And I’m afraid I have to join the chorus of naysayers.
It’s not the play’s fault.
Although it ran for just 33 days when it opened in 1988 with Nathan Lane
in the lead role, The Film Society marked its then-26-year-old author as a
playwright of great promise. Like Baitz’s later and better-known works The
Substance of Fire and Other Desert Cities, it is filled with serious ideas, snappy dialog and passionate speeches.
Baitz spent part of his boyhood in South Africa when his dad
worked there in the ‘70s and, using an all-white private school as a
stand-in for the country, The Film Society surveys the various ways in which
whites responded to racial inequality during the apartheid era (click here to read an interview with the playwright).
Nearly two decades have now passed since white rule ended in
South Africa but, as the turbulent aftermath of the Arab Spring has
shown, the question of what those in privilege do when confronted with the idea
of giving up power remains a resonant one.
Or it would if the current production weren’t so lifeless.
And it’s hard to figure out why it is because there are talented people involved, including the fine actors Euan Morton and Roberta Maxwell.
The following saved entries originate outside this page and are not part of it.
(* ===== verification/TlsCrypto.v ===== *)
(** * TLS: the crypto layer (src/Tls.c, first half)

    The primitives the driver gets from BCrypt are the [Bcrypt] class, with
    the laws their documentation states (lengths, that outputs are bytes, and
    that opening a sealed record under the same key, nonce and data gives it
    back).  What the driver
    adds is handles and error paths: providers opened once or per call, hash
    and key objects, and a [goto cleanup] in every function.  The world keeps
    the set of open handles and an oracle that decides the status of every
    BCrypt call, so a theorem for all oracles covers every error path; closing
    a handle that is not open is [None]. *)

From S2P Require Import Prelude Buffers.

Definition TLS_HASH_LEN : Z := 32.
Definition TLS_KEY_LEN : Z := 16.
Definition TLS_IV_LEN : Z := 12.
Definition TLS_TAG_LEN : Z := 16.
Definition TLS_ECC_COORD_LEN : Z := 32.
Definition TLS_ECC_PUBKEY_LEN : Z := 65.
Definition STATUS_AUTH_TAG_MISMATCH : NTSTATUS := nt 0xC000A002.
Definition STATUS_INVALID_SIGNATURE : NTSTATUS := nt 0xC000A000.


Class Bcrypt := {
  sha256 : BYTES -> BYTES;
  hmac : BYTES -> BYTES -> BYTES;
  seal : BYTES -> BYTES -> BYTES -> BYTES -> BYTES * BYTES;
  unseal : BYTES -> BYTES -> BYTES -> BYTES -> BYTES -> option BYTES;
  ecc_blob : Z -> BYTES;
  ecdh_raw : BYTES -> BYTES -> BYTES;
  ecdsa_ok : BYTES -> BYTES -> BYTES -> bool;
  sha256_length : forall d, length (sha256 d) = 32%nat;
  hmac_length : forall k d, length (hmac k d) = 32%nat;
  unseal_seal : forall k n a p, unseal k n a (seal k n a p).1 (seal k n a p).2 = Some p;
  seal_length : forall k n a p, length (seal k n a p).1 = length p;
  seal_tag_length : forall k n a p, length (seal k n a p).2 = 16%nat;
  unseal_length : forall k n a c t p, unseal k n a c t = Some p -> length p = length c;
  unseal_bytes : forall k n a c t p, bytes_ok c -> unseal k n a c t = Some p -> bytes_ok p;
  sha256_bytes : forall d, bytes_ok (sha256 d);
  hmac_bytes : forall k d, bytes_ok (hmac k d);
  ecc_blob_length : forall r, length (ecc_blob r) = 96%nat;
  ecdh_raw_length : forall o p, length (ecdh_raw o p) = 32%nat
}.

(** ** The world *)

Inductive ALG := AlgAesGcm | AlgSha256 | AlgHmacSha256 | AlgEcdh | AlgEcdsa.

(** The file's five shared provider handles, [0] for [NULL]; the handles
    open in BCrypt; the next handle it will give out; the bytes of the keys
    imported, by handle; and how many calls have been made, which is what the
    oracle is asked with. *)
Record TLS_GLOBALS := mkGlobals {
  TlsAesGcmProvider : Z;
  TlsSha256Provider : Z;
  TlsHmacSha256Provider : Z;
  TlsEcdhP256Provider : Z;
  TlsEcdsaP256Provider : Z
}.

Record TLS_WORLD := mkTlsWorld {
  tw_globals : TLS_GLOBALS;
  tw_open : gset Z;
  tw_next : Z;
  tw_keys : gmap Z BYTES;
  tw_calls : nat
}.

Definition shared (g : TLS_GLOBALS) (a : ALG) : Z :=
  match a with
  | AlgAesGcm => TlsAesGcmProvider g
  | AlgSha256 => TlsSha256Provider g
  | AlgHmacSha256 => TlsHmacSha256Provider g
  | AlgEcdh => TlsEcdhP256Provider g
  | AlgEcdsa => TlsEcdsaP256Provider g
  end.

Definition set_shared (g : TLS_GLOBALS) (a : ALG) (h : Z) : TLS_GLOBALS :=
  match a with
  | AlgAesGcm => mkGlobals h (TlsSha256Provider g) (TlsHmacSha256Provider g) (TlsEcdhP256Provider g) (TlsEcdsaP256Provider g)
  | AlgSha256 => mkGlobals (TlsAesGcmProvider g) h (TlsHmacSha256Provider g) (TlsEcdhP256Provider g) (TlsEcdsaP256Provider g)
  | AlgHmacSha256 => mkGlobals (TlsAesGcmProvider g) (TlsSha256Provider g) h (TlsEcdhP256Provider g) (TlsEcdsaP256Provider g)
  | AlgEcdh => mkGlobals (TlsAesGcmProvider g) (TlsSha256Provider g) (TlsHmacSha256Provider g) h (TlsEcdsaP256Provider g)
  | AlgEcdsa => mkGlobals (TlsAesGcmProvider g) (TlsSha256Provider g) (TlsHmacSha256Provider g) (TlsEcdhP256Provider g) h
  end.

(** ** A state monad over it *)

Definition M (A : Type) : Type := TLS_WORLD -> option (A * TLS_WORLD).
Definition mreturn {A} (x : A) : M A := fun w => Some (x, w).
Definition mthen {A B} (m : M A) (k : A -> M B) : M B := fun w => match m w with Some (x, w) => k x w | None => None end.

Declare Scope tls_scope.
Delimit Scope tls_scope with tls.
Notation "x <- m ;; k" := (mthen m (fun x => k)) (at level 20, m at level 99, k at level 200) : tls_scope.
Notation "' p <- m ;; k" := (mthen m (fun x => match x with p => k end))
  (at level 20, p pattern, m at level 99, k at level 200) : tls_scope.
#[local] Open Scope tls_scope.

Section Calls.
Context (oracle : nat -> NTSTATUS).

(** A BCrypt call that makes no handle. *)
Definition bcall : M NTSTATUS := fun w =>
  Some (oracle (tw_calls w), mkTlsWorld (tw_globals w) (tw_open w) (tw_next w) (tw_keys w) (S (tw_calls w))).

(** One that makes a handle when it succeeds; the caller's variable keeps
    its [NULL] when it does not. *)
Definition bcreate : M (NTSTATUS * Z) := fun w =>
  let st := oracle (tw_calls w) in
  if NT_SUCCESS st
  then Some ((st, tw_next w), mkTlsWorld (tw_globals w) (tw_open w ∪ {[ tw_next w ]}) (tw_next w + 1) (tw_keys w) (S (tw_calls w)))
  else Some ((st, 0), mkTlsWorld (tw_globals w) (tw_open w) (tw_next w) (tw_keys w) (S (tw_calls w))).

(** [BCryptDestroyHash], [BCryptDestroyKey], [BCryptCloseAlgorithmProvider], ... *)
Definition bclose (h : Z) : M unit := fun w =>
  if bool_decide (h ∈ tw_open w)
  then Some (tt, mkTlsWorld (tw_globals w) (tw_open w ∖ {[ h ]}) (tw_next w) (delete h (tw_keys w)) (tw_calls w))
  else None.

Definition bclose_if (b : bool) (h : Z) : M unit := if b && negb (h =? 0) then bclose h else mreturn tt.

Definition get_shared (a : ALG) : M Z := fun w => Some (shared (tw_globals w) a, w).
Definition put_shared (a : ALG) (h : Z) : M unit := fun w =>
  Some (tt, mkTlsWorld (set_shared (tw_globals w) a h) (tw_open w) (tw_next w) (tw_keys w) (tw_calls w)).

(** The next call of a [goto cleanup] body, made only if all before it
    succeeded. *)
Definition also (st : NTSTATUS) (m : M NTSTATUS) : M NTSTATUS := if NT_SUCCESS st then m else mreturn st.
Definition also_create (st : NTSTATUS) : M (NTSTATUS * Z) := if NT_SUCCESS st then bcreate else mreturn (st, 0).

Definition TlsResolveProvider (a : ALG) : M (NTSTATUS * Z * bool) :=
  h <- get_shared a ;;
  if negb (h =? 0) then mreturn (STATUS_SUCCESS, h, false)
  else '(st, h) <- bcreate ;; mreturn (st, h, true).

(** ** Hashes *)

Context {bc : Bcrypt}.

Definition BlorgTlsSha256 (data : BYTES) : M (NTSTATUS * BYTES) :=
  '(st, alg, owned) <- TlsResolveProvider AlgSha256 ;;
  '(st, hash) <- also_create st ;;
  st <- also st (if (0 <? length data)%nat then bcall else mreturn st) ;;
  st <- also st bcall ;;
  _ <- bclose_if true hash ;;
  _ <- bclose_if owned alg ;;
  mreturn (st, sha256 data).

Definition BlorgTlsHmacSha256 (key data : BYTES) : M (NTSTATUS * BYTES) :=
  '(st, alg, owned) <- TlsResolveProvider AlgHmacSha256 ;;
  '(st, hash) <- also_create st ;;
  st <- also st (if (0 <? length data)%nat then bcall else mreturn st) ;;
  st <- also st bcall ;;
  _ <- bclose_if true hash ;;
  _ <- bclose_if owned alg ;;
  mreturn (st, hmac key data).

(** ** HKDF *)

Definition BlorgTlsHkdfExtract (salt ikm : BYTES) : M (NTSTATUS * BYTES) := BlorgTlsHmacSha256 salt ikm.

(** One round per [TLS_HASH_LEN] bytes; [out] is what was copied so far.  The
    output buffer of a failed call is unspecified; it is [[]] here. *)
Fixpoint expand_loop (fuel : nat) (prk info : BYTES) (t : BYTES) (counter : Z) (out : BYTES) (outLen : Z) : M (NTSTATUS * BYTES) :=
  match fuel with
  | O => fun _ => None
  | S fuel =>
      let generated := Z.of_nat (length out) in
      if generated <? outLen then
        '(st, t) <- BlorgTlsHmacSha256 prk (t ++ info ++ [counter]) ;;
        if negb (NT_SUCCESS st) then mreturn (st, [])
        else
          let copyLen := if outLen - generated <? TLS_HASH_LEN then outLen - generated else TLS_HASH_LEN in
          expand_loop fuel prk info t (u8 (counter + 1)) (out ++ take (Z.to_nat copyLen) t) outLen
      else mreturn (STATUS_SUCCESS, out)
  end.

Definition BlorgTlsHkdfExpand (prk info : BYTES) (outLen : Z) : M (NTSTATUS * BYTES) :=
  if 256 <? u32 (Z.of_nat (length info) + TLS_HASH_LEN + 1) then mreturn (STATUS_INVALID_PARAMETER, [])
  else expand_loop (S (Z.to_nat outLen)) prk info [] 1 [] outLen.

(** ["tls13 "] *)
Definition tls13_prefix : BYTES := [116; 108; 115; 49; 51; 32].

Definition HkdfLabel (label context : BYTES) (len : Z) : BYTES :=
  [u8 (Z.shiftr len 8); Z.land len 255] ++ [u8 (6 + Z.of_nat (length label))] ++ tls13_prefix ++ label ++
  [u8 (Z.of_nat (length context))] ++ context.

Definition BlorgTlsHkdfExpandLabel (secret label context : BYTES) (len : Z) : M (NTSTATUS * BYTES) :=
  if (255 <? 6 + Z.of_nat (length label)) || (255 <? Z.of_nat (length context)) then mreturn (STATUS_INVALID_PARAMETER, [])
  else BlorgTlsHkdfExpand secret (HkdfLabel label context len) len.

(** ** Records *)

(** [None] is an access out of the twelve bytes. *)
Fixpoint nonce_loop (n : nat) (seq : Z) (nonce : BYTES) : option BYTES :=
  match n with
  | O => Some nonce
  | S m =>
      nonce ← nonce_loop m seq nonce;
      let i := Z.of_nat m in
      b ← rd nonce (TLS_IV_LEN - 8 + i);
      wr nonce (TLS_IV_LEN - 8 + i) (Z.lxor b (u8 (Z.shiftr seq (8 * (7 - i)))))
  end.
Definition TlsBuildNonce (iv : BYTES) (seq : Z) : option BYTES := nonce_loop 8 seq iv.

Definition lift {A} (o : option A) : M A := fun w => match o with Some x => Some (x, w) | None => None end.

(** The property call is made on a private provider only. *)
Definition set_chaining_mode (owned : bool) (st : NTSTATUS) : M NTSTATUS := also st (if owned then bcall else mreturn st).

Definition BlorgTlsAeadEncrypt (key iv : BYTES) (seq : Z) (aad plaintext : BYTES) : M (NTSTATUS * (BYTES * BYTES)) :=
  nonce <- lift (TlsBuildNonce iv seq) ;;
  '(st, alg, owned) <- TlsResolveProvider AlgAesGcm ;;
  st <- set_chaining_mode owned st ;;
  '(st, h) <- also_create st ;;
  st <- also st bcall ;;
  _ <- bclose_if true h ;;
  _ <- bclose_if owned alg ;;
  mreturn (st, seal key nonce aad plaintext).

(** The status of a decryption whose call went through. *)
Definition open_status (r : option BYTES) (st : NTSTATUS) : NTSTATUS :=
  if NT_SUCCESS st then match r with Some _ => st | None => STATUS_AUTH_TAG_MISMATCH end else st.

Definition BlorgTlsAeadDecrypt (key iv : BYTES) (seq : Z) (aad ciphertext tag : BYTES) : M (NTSTATUS * BYTES) :=
  nonce <- lift (TlsBuildNonce iv seq) ;;
  '(st, alg, owned) <- TlsResolveProvider AlgAesGcm ;;
  st <- set_chaining_mode owned st ;;
  '(st, h) <- also_create st ;;
  let r := unseal key nonce aad ciphertext tag in
  st <- also st (st <- bcall ;; mreturn (open_status r st)) ;;
  _ <- bclose_if true h ;;
  _ <- bclose_if owned alg ;;
  mreturn (st, default [] r).

(** The variants on an imported key: [key] is the bytes behind the handle. *)
Definition BlorgTlsAeadEncryptKeyed (key iv : BYTES) (seq : Z) (aad plaintext : BYTES) : M (NTSTATUS * (BYTES * BYTES)) :=
  nonce <- lift (TlsBuildNonce iv seq) ;;
  st <- bcall ;;
  mreturn (st, seal key nonce aad plaintext).

Definition BlorgTlsAeadDecryptKeyed (key iv : BYTES) (seq : Z) (aad ciphertext tag : BYTES) : M (NTSTATUS * BYTES) :=
  nonce <- lift (TlsBuildNonce iv seq) ;;
  let r := unseal key nonce aad ciphertext tag in
  st <- bcall ;;
  mreturn (open_status r st, default [] r).

(** ** Provider lifetime *)

(** [BCryptOpenAlgorithmProvider] straight into a shared handle. *)
Definition open_shared (a : ALG) (st : NTSTATUS) : M NTSTATUS :=
  if NT_SUCCESS st then '(st, h) <- bcreate ;; (if NT_SUCCESS st then _ <- put_shared a h ;; mreturn st else mreturn st) else mreturn st.

Definition close_shared (a : ALG) : M unit :=
  h <- get_shared a ;;
  if negb (h =? 0) then _ <- bclose h ;; put_shared a 0 else mreturn tt.

Definition BlorgTlsGlobalCleanup : M unit :=
  _ <- close_shared AlgAesGcm ;; _ <- close_shared AlgSha256 ;; _ <- close_shared AlgHmacSha256 ;;
  _ <- close_shared AlgEcdh ;; close_shared AlgEcdsa.

Definition BlorgTlsGlobalInit : M NTSTATUS :=
  st <- open_shared AlgAesGcm STATUS_SUCCESS ;;
  st <- (if negb (NT_SUCCESS st) then open_shared AlgAesGcm STATUS_SUCCESS else mreturn st) ;;
  if negb (NT_SUCCESS st) then _ <- put_shared AlgAesGcm 0 ;; mreturn st
  else
    st <- bcall ;;
    st <- open_shared AlgSha256 st ;;
    st <- open_shared AlgHmacSha256 st ;;
    st <- open_shared AlgEcdh st ;;
    st <- open_shared AlgEcdsa st ;;
    if negb (NT_SUCCESS st) then _ <- BlorgTlsGlobalCleanup ;; mreturn st
    else mreturn STATUS_SUCCESS.

(** [BCryptGenerateSymmetricKey]: a handle made from the bytes of a key. *)
Definition bimport (key : BYTES) : M (NTSTATUS * Z) :=
  '(st, h) <- bcreate ;;
  if NT_SUCCESS st
  then fun w => Some ((st, h), mkTlsWorld (tw_globals w) (tw_open w) (tw_next w) (<[h := key]> (tw_keys w)) (tw_calls w))
  else mreturn (st, h).

Definition BlorgTlsImportKeyHandle (key : BYTES) : M (NTSTATUS * Z) :=
  h <- get_shared AlgAesGcm ;;
  if h =? 0 then mreturn (STATUS_INVALID_PARAMETER, 0) else bimport key.

(** ** ECDH and ECDSA *)

(** The exported blob is a header and [X || Y || d]; [rng] is the generator's
    choice. *)
Definition BlorgTlsEcdhGenerateKeyPair (rng : Z) : M (NTSTATUS * (BYTES * BYTES)) :=
  '(st, alg, owned) <- TlsResolveProvider AlgEcdh ;;
  '(st, key) <- also_create st ;;
  st <- also st bcall ;;
  st <- also st bcall ;;
  let blob := ecc_blob rng in
  let c := Z.to_nat TLS_ECC_COORD_LEN in
  let public := [4] ++ take c blob ++ take c (drop c blob) in
  let private := take c (drop (2 * c) blob) in
  _ <- bclose_if true key ;;
  _ <- bclose_if owned alg ;;
  mreturn (st, (private, public)).

(** The in-place swap loop over the first [n] bytes. *)
Fixpoint reverse_loop (n : nat) (l : BYTES) : option BYTES :=
  match n with
  | O => Some l
  | S m =>
      l ← reverse_loop m l;
      let i := Z.of_nat m in
      tmp ← rd l i;
      x ← rd l (TLS_ECC_COORD_LEN - 1 - i);
      l ← wr l i x;
      wr l (TLS_ECC_COORD_LEN - 1 - i) tmp
  end.

(** The key bytes of the two blobs the driver assembles. *)
Definition own_blob (private public : BYTES) : BYTES :=
  let c := Z.to_nat TLS_ECC_COORD_LEN in take c (drop 1 public) ++ take c (drop (1 + c) public) ++ private.
Definition peer_blob (public : BYTES) : BYTES :=
  let c := Z.to_nat TLS_ECC_COORD_LEN in take c (drop 1 public) ++ take c (drop (1 + c) public).

Definition BlorgTlsEcdhComputeSharedSecret (private public peer : BYTES) : M (NTSTATUS * BYTES) :=
  '(st, alg, owned) <- TlsResolveProvider AlgEcdh ;;
  '(st, own) <- also_create st ;;
  '(st, peerKey) <- also_create st ;;
  '(st, secret) <- also_create st ;;
  st <- also st bcall ;;
  let raw := ecdh_raw (own_blob private public) (peer_blob peer) in
  out <- (if NT_SUCCESS st then lift (reverse_loop (Z.to_nat (TLS_ECC_COORD_LEN / 2)) raw) else mreturn []) ;;
  _ <- bclose_if true secret ;;
  _ <- bclose_if true peerKey ;;
  _ <- bclose_if true own ;;
  _ <- bclose_if owned alg ;;
  mreturn (st, out).

Definition BlorgTlsEcdsaVerify (public hash signature : BYTES) : M NTSTATUS :=
  '(st, alg, owned) <- TlsResolveProvider AlgEcdsa ;;
  '(st, key) <- also_create st ;;
  st <- also st (st <- bcall ;;
    mreturn (if NT_SUCCESS st then (if ecdsa_ok (peer_blob public) hash signature then st else STATUS_INVALID_SIGNATURE) else st)) ;;
  _ <- bclose_if true key ;;
  _ <- bclose_if owned alg ;;
  mreturn st.
End Calls.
Morton, best known for his Tony-nominated portrayal of
Boy George in the short-lived musical Taboo, steps into Lane’s old role as Jonathon,
an apolitical history teacher whose main passions are old movies and his childhood
friend Terry. A fellow teacher at the school, the married Terry is the kind of self-righteous
radical who invites a black minister to speak to the students without
considering the consequences.
Both Morton and David Barlow who plays Terry work hard but they clearly need guidance and director Jonathan
Silverstein hasn’t given it to them. One pivotal scene in which the fate of the
black clergyman is revealed has been staged with less affect than is a debate over the merits of Orson
Welles’ “The Third Man.”
The set is equally lackluster. And the costumes are just as ho-hum, except for one
chic little black dress worn by Maxwell, who plays Jonathon’s
overbearing mother. It looked more like an outfit that Donna Karan might design for her 2013 bridge line than one that a
‘70s-era South African matron would wear but I wanted to snatch it right off
Maxwell’s back.
Silverstein greeted the audience at the beginning of the
performance my theatergoing buddy Bill and I attended and said he would be in
the lobby during intermission and at the end of the show if anyone wanted to
chat. He was there when Bill and I left at the end of the show but, having little kind to say, we looked away.